- Saved entries:
------

(** * CNTK: Network Description Language and Model Editing Language

    A shallow embedding of the parts of
    [MachineLearning/cn/ModelEditLanguage.cpp] and
    [MachineLearning/cn/NetworkDescriptionLanguage.h] that decide the
    properties stated about them: the case-insensitive prefix matcher
    [EqualInsensitive], the role arrays of [MELScript::SetProperty], the
    command dispatcher [MELScript::CallFunction], the NDL symbol table
    ([AddSymbol], [AssignSymbol], [FindSymbol]), [NDLNode::GetScalar],
    [NDLNode::EvaluateMacro] and [NDLScript::Evaluate].

    C++ objects reached through pointers live in an explicit store that is
    threaded through every operation; a null pointer is [None]; [Error(...)]
    (which throws) is the outcome [Raise]; dereferencing a null pointer is
    the outcome [Fault NullDeref]. *)

From Stdlib Require Import Ascii String.
From stdpp Require Import gmap strings list fin_maps.

Local Open Scope string_scope.

(** ** Outcomes of a C++ call *)

Inductive ErrArg :=
  | ArgStr (s : string)
  | ArgNum (n : nat).

(** [Error(format, args...)]: the format text and the values passed for its
    conversions, in order.  A format that the source ends with [\n] ends
    with a line feed here. *)
Record Error := mkError { errFormat : string; errArgs : list ErrArg }.

Inductive fault := NullDeref | Dangling.

Inductive outcome (A : Type) :=
  | Ok (a : A)
  | Raise (e : Error)
  | Fault (f : fault)
  | OutOfFuel.
Arguments Ok {A} a.
Arguments Raise {A} e.
Arguments Fault {A} f.
Arguments OutOfFuel {A}.

#[global] Instance ErrArg_eq_dec : EqDecision ErrArg.
Proof. solve_decision. Defined.

(** A computation over a store [S]: the store that is left behind is
    returned in every outcome, because C++ mutations done before a throw
    stay done. *)
Definition M (S A : Type) : Type := S -> outcome A * S.

Definition ret {S A} (a : A) : M S A := fun s => (Ok a, s).

Definition bind {S A B} (m : M S A) (k : A -> M S B) : M S B :=
  fun s =>
    match m s with
    | (Ok a, s') => k a s'
    | (Raise e, s') => (Raise e, s')
    | (Fault f, s') => (Fault f, s')
    | (OutOfFuel, s') => (OutOfFuel, s')
    end.

Definition raise {S A} (fmt : string) (args : list ErrArg) : M S A :=
  fun s => (Raise (mkError fmt args), s).

Definition crash {S A} (f : fault) : M S A := fun s => (Fault f, s).

Definition diverge {S A} : M S A := fun s => (OutOfFuel, s).

Definition get {S} : M S S := fun s => (Ok s, s).

Definition modify {S} (f : S -> S) : M S unit := fun s => (Ok tt, f s).

#[global] Instance M_ret {S} : MRet (M S) := fun A a => ret a.
#[global] Instance M_bind {S} : MBind (M S) := fun A B k m => bind m k.

(** [for each (x in l) body(x)] *)
Fixpoint for_each {S A} (l : list A) (body : A -> M S unit) : M S unit :=
  match l with
  | [] => ret tt
  | x :: l' => body x;; for_each l' body
  end.

(** The outcome of a computation followed by a pure result. *)
Definition then_return {S A} (r : outcome unit * S) (a : A) : outcome A * S :=
  match r with
  | (Ok _, s') => (Ok a, s')
  | (Raise e, s') => (Raise e, s')
  | (Fault f, s') => (Fault f, s')
  | (OutOfFuel, s') => (OutOfFuel, s')
  end.

(** ** C strings *)

Module CStr.

Definition NUL : ascii := Ascii.zero.

(** [s.c_str()] as a C function reads it: the characters before the first
    NUL. *)
Fixpoint c_str (s : string) : string :=
  match s with
  | EmptyString => EmptyString
  | String c s' => if Ascii.eqb c NUL then EmptyString else String c (c_str s')
  end.

Definition strlen (s : string) : nat := String.length (c_str s).

(** [tolower] in the "C" locale. *)
Definition tolower (c : ascii) : ascii :=
  let n := nat_of_ascii c in
  if (65 <=? n)%nat && (n <=? 90)%nat then ascii_of_nat (n + 32) else c.

Fixpoint lower (s : string) : string :=
  match s with
  | EmptyString => EmptyString
  | String c s' => String (tolower c) (lower s')
  end.

(** [!_strnicmp(a, b, n)] on NUL-terminated strings: [true] when the first
    [n] characters agree up to case, the comparison ending early where both
    strings end. *)
Fixpoint strnicmp_eq (a b : string) (n : nat) : bool :=
  match n with
  | O => true
  | S n' =>
      match a, b with
      | EmptyString, EmptyString => true
      | String x a', String y b' =>
          if Ascii.eqb (tolower x) (tolower y) then strnicmp_eq a' b' n' else false
      | _, _ => false
      end
  end.

(** [strcmp(a, b) != 0] *)
Definition strcmp_ne (a b : string) : bool := negb (String.eqb (c_str a) (c_str b)).
(** * chaincfg: network parameters, the network registry and the
      difficulty-window dampening band

    A shallow embedding of [chaincfg/params.go]: the [Params] record, the
    three timespan methods ([AveragingWindowTimespan], [MaxActualTimespan],
    [MinActualTimespan]) and the package-level registry ([Register],
    [IsPubKeyHashAddrID], [IsScriptHashAddrID], [IsAztecAddrID],
    [HDPrivateKeyToPublicKeyID], [init]).

    Go's [int64] and [time.Duration] are integers with two's-complement
    wrap-around, the registry's five package-level maps are finite maps and
    sets threaded explicitly through every call. *)

From Stdlib Require Import ZArith Lia Strings.Byte Strings.Ascii Strings.String.
From stdpp Require Import base decidable countable strings gmap list.

Local Open Scope Z_scope.

#[local] Set Warnings "-clear-no-such-hyp".  (* raised inside set_solver *)

(* ===================================================================== *)
(** ** 64-bit signed arithmetic (Go [int64], [time.Duration]) *)
(* ===================================================================== *)

Module Int64.

Definition modulus : Z := 2 ^ 64.
Definition half_modulus : Z := 2 ^ 63.
Definition min_signed : Z := - half_modulus.
Definition max_signed : Z := half_modulus - 1.

(** The value of an exact integer once stored in an [int64]. *)
Definition wrap (z : Z) : Z := (z + half_modulus) mod modulus - half_modulus.

Definition in_range (z : Z) : Prop := min_signed <= z <= max_signed.

Definition add (a b : Z) : Z := wrap (a + b).
Definition sub (a b : Z) : Z := wrap (a - b).
Definition mul (a b : Z) : Z := wrap (a * b).

(** Go's [/] on signed integers truncates toward zero.  The only
    quotient that leaves the range is [min_signed / -1]; the package divides
    by the constant 100 only. *)
Definition quot (a b : Z) : Z := wrap (Z.quot a b).

End Int64.

(* ===================================================================== *)
(** ** Package [time]: durations are [int64] nanosecond counts *)
(* ===================================================================== *)

Module time.
(** C2.  [safe_name] turns every [/] and every backslash of the client's
    filename into an underscore and keeps the other characters in place;
    so every file that a call to [_save_files] creates or changes, and
    every path it returns, is the destination directory followed by a
    name without any separator: a file in [root/subdir] itself. *)
Theorem save_files_stays_in_dest_dir env files subdir w :
  (∀ fname n,
     Str.mem Str.slash (safe_name fname) = false
     ∧ Str.mem Str.backslash (safe_name fname) = false
     ∧ String.get n (safe_name fname)
       = (λ c, if bool_decide (c = Str.slash ∨ c = Str.backslash)
               then Str.underscore else c) <$> String.get n fname)
  ∧ (∀ q, fs_files (_save_files env files subdir w).2 !! q ≠ fs_files w !! q →
       directly_inside (Posixpath.join (UPLOAD_DIR env) subdir) q)
  ∧ (∀ paths, (_save_files env files subdir w).1 = Return paths →
       Forall (directly_inside (Posixpath.join (UPLOAD_DIR env) subdir)) paths).
Proof.
  destruct (_save_files env files subdir w) as [r w'] eqn:Hrun.
  apply save_files_inv in Hrun as [Hfr Hret]. simpl.
  split_and!.
  - intros fname n. split_and!;
      [apply safe_name_no_slash | apply safe_name_no_backslash | apply safe_name_get].
  - intros q Hq.
    destruct (decide (q ∈ generated_paths env (Posixpath.join (UPLOAD_DIR env) subdir)
                            (ticks w) files)) as [Hin|Hout].
    + by eapply generated_paths_directly_inside.
    + by destruct (Hq (Hfr q Hout)).
  - intros paths ->. apply Forall_forall. intros q Hq.
    rewrite (Hret _ eq_refl) in Hq. by eapply generated_paths_directly_inside.
Qed.

(** C3, as amended.  When the instants the clock shows for the items of
    a call are well formed and pairwise distinct, the paths generated in
    the call are pairwise distinct, and so are the paths it returns. *)
Theorem save_files_distinct_names env files subdir w :
  (∀ i, i < length files → Datetime.wellformed (utcnow env (ticks w + i))) →
  (∀ i j, i < j < length files →
     utcnow env (ticks w + i) ≠ utcnow env (ticks w + j)) →
  NoDup (generated_paths env (Posixpath.join (UPLOAD_DIR env) subdir)
           (ticks w) files)
  ∧ ∀ paths w',
      _save_files env files subdir w = (Return paths, w') → NoDup paths.
Proof.
  intros Hwf Hd.
  assert (Hnd := generated_paths_NoDup env (Posixpath.join (UPLOAD_DIR env) subdir)
                   (ticks w) files Hwf Hd).
  split; [done |]. intros paths w' Hrun.
  apply save_files_inv in Hrun as [_ Hret]. by rewrite (Hret _ eq_refl).
Qed.

Lemma save_files_distinct_names_witness :
  NoDup (generated_paths env_ticking
           (Posixpath.join (UPLOAD_DIR env_ticking) "custom") 0 two_same_name)
  ∧ ∀ paths w',
      _save_files env_ticking two_same_name "custom" world_three_uploads
      = (Return paths, w') → NoDup paths.
Proof.
  apply (save_files_distinct_names env_ticking two_same_name "custom"
           world_three_uploads).
  - intros i Hi. unfold Datetime.wellformed. simpl in *. lia.
  - intros i j Hij [=]. lia.
Defined.

Lemma distinct_names_counterexample : ¬ distinct_names_claim.
Proof.
  intros H.
  specialize (H env_frozen two_same_name "custom" world_three_uploads _
                (le_n 2) (proj1 frozen_clock_overwrites)).
  apply NoDup_cons in H as [Hin _]. apply Hin. left.
Qed.

(** C4.  On the empty list [_save_files] returns the empty list and
    leaves the world as it was: no file, no directory, no clock reading,
    no filesystem operation. *)
Theorem save_files_empty env subdir w :
  _save_files env [] subdir w = (Return [], w).
Proof. reflexivity. Qed.

(** C5.  When the loop has stored the items [pre] and the pass for the
    next item [x] raises, [_save_files] raises the same exception for the
    whole batch [pre ++ x :: post]; the world is left as the failing pass
    left it, so nothing of [post] is read or written; every path stored
    for [pre] is still a file; and apart from the path of [x] itself every
    file holds what it held before the failing pass. *)
Theorem save_files_failure_no_rollback
    env pre x post subdir w w1 paths w2 e w3 :
  os_makedirs env (Posixpath.join (UPLOAD_DIR env) subdir) w = (Return (), w1) →
  save_loop env (Posixpath.join (UPLOAD_DIR env) subdir) pre [] w1
  = (Return paths, w2) →
  save_one env (Posixpath.join (UPLOAD_DIR env) subdir) x w2 = (Raise e, w3) →
  _save_files env (pre ++ x :: post) subdir w = (Raise e, w3)
  ∧ length paths = length pre
  ∧ Forall (λ p, is_Some (fs_files w3 !! p)) paths
  ∧ (∀ q, q ≠ out_path env (Posixpath.join (UPLOAD_DIR env) subdir) (ticks w2) x →
       fs_files w3 !! q = fs_files w2 !! q)
  ∧ (∀ h, h ≠ file x → streams w3 !! h = streams w2 !! h).
Proof.
  intros Hmk Hpre Hone.
  split_and!.
  - rewrite save_files_nonempty by (by destruct pre).
    by rewrite Hmk, save_loop_app, Hpre, save_loop_cons, Hone.
  - apply save_loop_inv in Hpre as (_ & _ & _ & Hret).
    destruct (Hret _ eq_refl) as (-> & _ & _). simpl. apply generated_paths_length.
  - apply save_loop_inv in Hpre as (_ & _ & _ & Hret).
    destruct (Hret _ eq_refl) as (-> & _ & Hex). simpl.
    apply save_one_inv in Hone as (_ & _ & _ & Hkeep & _).
    apply Forall_forall. intros p Hp. by apply Hkeep, Hex.
  - by apply save_one_inv in Hone as (_ & _ & Hfr & _).
  - by apply save_one_inv in Hone as (_ & _ & _ & _ & Hs & _).
Qed.

Lemma save_files_failure_no_rollback_witness :
  _save_files (env_failing_at 6)
    ([mk_UploadFile (Some "a.png") 0]
     ++ mk_UploadFile (Some "b.png") 1 :: [mk_UploadFile (Some "c.png") 2])
    "custom" world_three_uploads
  = (Raise (OSError "No space left on device"), world_after_failure)
  ∧ Forall (λ p, is_Some (fs_files world_after_failure !! p))
      ["/srv/app/uploads/custom/20240309070501000000_a.png"].
Proof.
  destruct (save_files_failure_no_rollback (env_failing_at 6)
              [mk_UploadFile (Some "a.png") 0]
              (mk_UploadFile (Some "b.png") 1)
              [mk_UploadFile (Some "c.png") 2]
              "custom" world_three_uploads
              world_after_makedirs
              ["/srv/app/uploads/custom/20240309070501000000_a.png"]
              world_after_first
              (OSError "No space left on device")
              world_after_failure)
    as (Hrun & _ & Hall & _); [vm_compute; reflexivity .. |].
  split; [exact Hrun | exact Hall].
Defined.
(** * The variation operator of the MAP-Elites optimiser

    A shallow embedding of [map_elites/variation.py]: the
    [VariationOperator] object, its event handlers, the batched genetic
    pipeline ([evo], [batch_crossover], [batch_mutation]) and the two
    operators the class defines ([iso_dd], [gaussian_mutation]).

    Conventions of the model
    - Python [int] is [Z] (unbounded), policy keys and positions are [nat].
    - Tensor elements are rationals: the rounding of floating point is
      abstracted away, everything else (shapes, masks, clamping, the
      order in which samples are consumed) is kept.
    - Random generators are explicit streams of samples with a cursor;
      every draw reads fresh samples and advances the cursor.
    - A raised exception is the [Raise] result.
    - The periodic timer, [on_stop] and [flush] belong to the event loop
      runtime and are left out. *)

From Stdlib Require Import QArith Qminmax ZArith Lia String List.
From stdpp Require Import gmap strings list.

Local Open Scope nat_scope.

(** ** Exceptions and results *)

Inductive exception :=
| AttributeError
| IndexError
| KeyError
| ValueError
| RuntimeError
| OutsideModel.

Inductive result (A : Type) :=
| Ok (a : A)
| Raise (e : exception).
Arguments Ok {A} a.
Arguments Raise {A} e.

(** ** Tensors

    A tensor is its shape and its elements in row-major order, as a
    contiguous torch tensor stores them. *)

Record tensor := Tensor { shape : list nat; data : list Q }.

Definition numel (sh : list nat) : nat := foldr Nat.mul 1 sh.

Definition wf_tensor (t : tensor) : Prop := length (data t) = numel (shape t).

(** Row-major position of a multi-index, and the multi-index of a
    position ([torch.where] returns the latter, one array per dimension). *)
Fixpoint ravel (sh idx : list nat) : nat :=
  match sh, idx with
  | _ :: sh', i :: idx' => i * numel sh' + ravel sh' idx'
  | _, _ => 0
  end.

Fixpoint unravel (sh : list nat) (k : nat) : list nat :=
  match sh with
  | [] => []
  | _ :: sh' => (k / numel sh') :: unravel sh' (k mod numel sh')
  end.

(** [torch.clamp(z, lo, hi)] is [min(max(z, lo), hi)] on every element. *)
Definition clamp_elt (lo hi v : Q) : Q := Qmin (Qmax v lo) hi.

Definition torch_clamp (t : tensor) (lo hi : Q) : tensor :=
  Tensor (shape t) (map (clamp_elt lo hi) (data t)).

(** The clamp bounds [max_gene] and [min_gene] default to [False]; a
    configured bound is a number.  Python truthiness makes [False] and
    [0] falsy, and [False] counts as [0] where a number is expected. *)
Inductive gene_bound :=
| PyFalse
| PyNum (q : Q).

Definition truthy (b : gene_bound) : bool :=
  match b with
  | PyFalse => false
  | PyNum q => negb (Qeq_bool q 0)
  end.
(** * arraybridge.conversion_helpers: the two-tier conversion protocol

    A shallow embedding of [src/arraybridge/conversion_helpers.py]: the
    [MemoryTypeConverter] abstract base class, the generation of the
    [to_<target>] methods, the converter registry [_CONVERTERS] and the
    load-time validation [_validate_converters].

    Python code is embedded in a small monad that threads the state of the
    array frameworks (device and host memory, an opaque [World]), records the
    primitive calls and the log lines a run makes, and returns a value or a
    raised exception. *)

From stdpp Require Import base strings pretty list gmap finite.
From Stdlib Require Import ZArith.

Local Open Scope string_scope.
Local Open Scope list_scope.

(** ** Python exceptions *)

(** An exception object: its class name, whether it is an instance of
    [Exception] (as opposed to a bare [BaseException] such as
    [KeyboardInterrupt]), its [str()] and its [__cause__]. *)
#[warnings="-register-all"]
Inductive exn : Type :=
  Exn (exn_class : string) (exn_isinstance_Exception : bool)
      (exn_str : string) (exn_cause : option exn).

Definition exn_class (e : exn) : string :=
  match e with Exn c _ _ _ => c end.
Definition exn_isinstance_Exception (e : exn) : bool :=
  match e with Exn _ b _ _ => b end.
Definition exn_str (e : exn) : string :=
  match e with Exn _ _ s _ => s end.
Definition exn_cause (e : exn) : option exn :=
  match e with Exn _ _ _ c => c end.

(** The built-in classes that occur. The [str()] of a [KeyError] stands for
    the printed key and that of an [AttributeError] for the attribute name;
    the exact wording of the interpreter's messages plays no role. *)
Definition KeyError (key : string) : exn := Exn "KeyError" true key None.
Definition AttributeError (name : string) : exn :=
  Exn "AttributeError" true name None.
Definition RuntimeError (msg : string) : exn := Exn "RuntimeError" true msg None.
Definition ValueError (msg : string) : exn := Exn "ValueError" true msg None.
Definition KeyboardInterrupt : exn := Exn "KeyboardInterrupt" false "" None.

(** Modelled from the spec: the package's exception classes are declared in
    [arraybridge.exceptions], outside the module embedded here. The spec names
    [ZeroCopyUnsupportedError], raised inside the zero-copy tier, and
    [MemoryConversionError], which carries the original cause; both are
    ordinary [Exception] subclasses. *)
Definition ZeroCopyUnsupportedError (msg : string) : exn :=
  Exn "ZeroCopyUnsupportedError" true msg None.
Definition MemoryConversionError (msg : string) (cause : exn) : exn :=
  Exn "MemoryConversionError" true msg (Some cause).

(** [e'] is a [MemoryConversionError] raised [from e]. *)
Definition wraps_as_MemoryConversionError (e' e : exn) : Prop :=
  exn_class e' = "MemoryConversionError" ∧ exn_cause e' = Some e.

Inductive outcome (A : Type) : Type :=
  | Return (a : A)
  | Raise (e : exn).
Arguments Return {A} a.
Arguments Raise {A} e.

(** ** The interpreter monad *)

Section Interp.
(** The state of the frameworks' runtimes, and the values (arrays, tensors,
    capsules) the converters exchange. *)
Context {World Value : Type}.

(** What a run does that a caller can observe besides its result: the
    primitive it invokes, with its arguments, and the lines it logs. *)
Inductive event : Type :=
  | Call (name : string) (data : Value) (gpu_id : Z)
  | Warning (msg : string)
  | Debug (msg : string).

Record res (A : Type) : Type := Res {
  final : World;
  events : list event;
  out : outcome A
}.
Arguments Res {A} _ _ _.
Arguments final {A} _.
Arguments events {A} _.
Arguments out {A} _.

Definition M (A : Type) : Type := World → res A.

Definition ret {A} (a : A) : M A := λ w, Res w [] (Return a).
Definition raise {A} (e : exn) : M A := λ w, Res w [] (Raise e).
Definition emit (ev : event) : M unit := λ w, Res w [ev] (Return tt).

Definition bind {A B} (k : A → M B) (m : M A) : M B := λ w,
  let r := m w in
  match out r with
  | Return a =>
      let r' := k a (final r) in
      Res (final r') (events r ++ events r') (out r')
  | Raise e => Res (final r) (events r) (Raise e)
  end.

(** [try: m except Exception as e: h e]. Only instances of [Exception] are
    handled; anything else passes through. *)
Definition try_except {A} (m : M A) (h : exn → M A) : M A := λ w,
  let r := m w in
  match out r with
  | Return a => r
  | Raise e =>
      if exn_isinstance_Exception e then
        let r' := h e (final r) in
        Res (final r') (events r ++ events r') (out r')
      else r
  end.
(** The state with another TraceSet. *)
Definition with_traces {W F : Type} (ts : list (list F)) (s : state W F)
    : state W F :=
  {| world := world s; log := log s; scope := scope s; target := target s;
     connected := connected s; traces := ts |}.

(* ------------------------------------------------------------------ *)
(** ** The analysis in the words of the specification *)

Section SpecWords.
Context {F : Type} `{Float64 F}.

(** The values all traces take at sample index [i]. *)
Definition column (i : nat) (ts : list (list F)) : list F :=
  map (fun t => nth i t Np.zero) ts.

(** The sum numpy forms of the values at one sample index, in traces of [L]
    samples: the values are added in turn to 0; for traces of a single
    sample they are one contiguous run and are added as a 1-D array is. *)
Definition sum_across (L : nat) (values : list F) : F :=
  if (L =? 1)%nat then Np.sum values else fold_left f_add values Np.zero.

(** The mean of one sample across the traces. *)
Definition sample_mean (L : nat) (values : list F) : F :=
  f_div (sum_across L values) (f_of_nat (List.length values)).

(** The variance of one sample across the traces: the mean squared
    deviation from the mean. *)
Definition sample_variance (L : nat) (values : list F) : F :=
  let m := sample_mean L values in
  sample_mean L (map (fun v => f_mul (f_sub v m) (f_sub v m)) values).

Definition samples_per_trace (ts : list (list F)) : nat :=
  List.length (hd [] ts).

Definition per_sample_variance (ts : list (list F)) : list F :=
  map (fun i => sample_variance (samples_per_trace ts) (column i ts))
      (seq 0 (samples_per_trace ts)).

------

- TRY IT: From the records above, print exactly the lines that run from the line with "(fmt : string)" to the line with "for_each l' body", inclusive.

- SOLUTION BELOW:
Definition raise {S A} (fmt : string) (args : list ErrArg) : M S A :=
  fun s => (Raise (mkError fmt args), s).

Definition crash {S A} (f : fault) : M S A := fun s => (Fault f, s).

Definition diverge {S A} : M S A := fun s => (OutOfFuel, s).

Definition get {S} : M S S := fun s => (Ok s, s).

Definition modify {S} (f : S -> S) : M S unit := fun s => (Ok tt, f s).

#[global] Instance M_ret {S} : MRet (M S) := fun A a => ret a.
#[global] Instance M_bind {S} : MBind (M S) := fun A B k m => bind m k.

(** [for each (x in l) body(x)] *)
Fixpoint for_each {S A} (l : list A) (body : A -> M S unit) : M S unit :=
  match l with
  | [] => ret tt
  | x :: l' => body x;; for_each l' body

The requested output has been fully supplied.